(** What [prepare_output] leaves behind when no regular file stands where
    the output directory goes and the ledger path is no directory. *)
Lemma prepare_output_run (file_paths : list string) (out : Path) (w : World) :
  out = output_path_of file_paths → out ≠ [] →
  existsb (is_file w) (PyPath.ancestors out) = false →
  is_dir w (coords_file_path_of out) = false →
  ∃ w0,
    prepare_output file_paths w = (Ok (out, coords_file_path_of out), w0) ∧
    dirs w0 = (if path_exists w out then dirs w
               else dirs w ∪ list_to_set (PyPath.ancestors out)) ∧
    is_dir w0 out = true ∧
    files w0 = (if is_file w (coords_file_path_of out) then files w
                else <[coords_file_path_of out := coords_header]> (files w)).
Proof.
  intros Hout Hne Hclear Hcoords. unfold prepare_output. rewrite <- Hout.
  set (coords := coords_file_path_of out) in *.
  assert (is_file w out = false) as Hfile_out
    by (eapply existsb_is_file_false; [done | by apply PyPathFacts.ancestors_self]).
  assert (coords ∉ PyPath.ancestors out) as Hnot_anc.
  { intros Hin%PyPathFacts.ancestors_length. unfold coords in Hin.
    rewrite coords_file_path_of_snoc, length_app in Hin. simpl in Hin. lia. }
  assert (PyPath.parent coords = out) as Hparent
    by (unfold coords; rewrite coords_file_path_of_snoc;
        by apply PyPathFacts.parent_snoc).
  rewrite bind_run.
  (* the output directory *)
  assert (∃ w1, create_directory_if_not_exist out w = (Ok (), w1) ∧
                dirs w1 = (if path_exists w out then dirs w
                           else dirs w ∪ list_to_set (PyPath.ancestors out)) ∧
                is_dir w1 out = true ∧ files w1 = files w ∧
                is_dir w1 coords = false) as (w1 & -> & Hd1 & Hdir1 & Hf1 & Hc1).
  { unfold create_directory_if_not_exist.
    destruct (path_exists w out) eqn:Hex; simpl.
    - eexists. split; [done|]. split; [done|].
      unfold path_exists in Hex. rewrite Hfile_out, orb_false_r in Hex.
      by repeat split.
    - rewrite bind_run. simpl. unfold mkdir_parents.
      match goal with |- context [existsb ?f ?l] =>
        replace (existsb f l) with false end.
      eexists. split; [done|]. split; [done|].
      split; [|split; [done|]].
      + match goal with |- is_dir ?x out = true =>
          change x with (set_dirs (λ d, d ∪ list_to_set (PyPath.ancestors out))
                           (print ("Creating directory: " +:+ PyPath.to_str out) w).2)
        end.
        rewrite is_dir_set_dirs. apply orb_true_iff. right.
        apply bool_decide_eq_true_2. by apply PyPathFacts.ancestors_self.
      + match goal with |- is_dir ?x coords = false =>
          change x with (set_dirs (λ d, d ∪ list_to_set (PyPath.ancestors out))
                           (print ("Creating directory: " +:+ PyPath.to_str out) w).2)
        end.
        rewrite is_dir_set_dirs. apply orb_false_iff. split; [done|].
        by apply bool_decide_eq_false_2. }
  (* the ledger *)
  rewrite bind_run.
  assert (is_file w1 coords = is_file w coords) as Hfile1
    by (unfold is_file; by rewrite Hf1).
  assert (path_exists w1 coords = is_file w coords) as ->
    by (unfold path_exists; by rewrite Hc1, Hfile1).
  destruct (is_file w coords) eqn:Hledger; simpl.
  - eexists. split; [done|]. split; [exact Hd1|]. split; [|exact Hf1].
    rewrite <- Hdir1. by apply is_dir_dirs.
  - rewrite bind_run. simpl. unfold write_file, open_check.
    match goal with |- context [is_dir ?x coords] =>
      replace (is_dir x coords) with false
        by (rewrite <- Hc1; by apply is_dir_dirs) end.
    rewrite Hparent.
    match goal with |- context [is_dir ?x out] =>
      replace (is_dir x out) with true
        by (rewrite <- Hdir1; by apply is_dir_dirs) end.
    eexists. split; [done|]. split; [exact Hd1|]. split; [|simpl; by rewrite Hf1].
    rewrite <- Hdir1. by apply is_dir_dirs.
Qed.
- - - - -
Only the lines above starting at the line that holds "assert (coords ∉" and ending at the line that holds "- eexists. split; [done|]. split; [done|]." are to be repeated, exactly and in full.

  assert (coords ∉ PyPath.ancestors out) as Hnot_anc.
  { intros Hin%PyPathFacts.ancestors_length. unfold coords in Hin.
    rewrite coords_file_path_of_snoc, length_app in Hin. simpl in Hin. lia. }
  assert (PyPath.parent coords = out) as Hparent
    by (unfold coords; rewrite coords_file_path_of_snoc;
        by apply PyPathFacts.parent_snoc).
  rewrite bind_run.
  (* the output directory *)
  assert (∃ w1, create_directory_if_not_exist out w = (Ok (), w1) ∧
                dirs w1 = (if path_exists w out then dirs w
                           else dirs w ∪ list_to_set (PyPath.ancestors out)) ∧
                is_dir w1 out = true ∧ files w1 = files w ∧
                is_dir w1 coords = false) as (w1 & -> & Hd1 & Hdir1 & Hf1 & Hc1).
  { unfold create_directory_if_not_exist.
    destruct (path_exists w out) eqn:Hex; simpl.
    - eexists. split; [done|]. split; [done|].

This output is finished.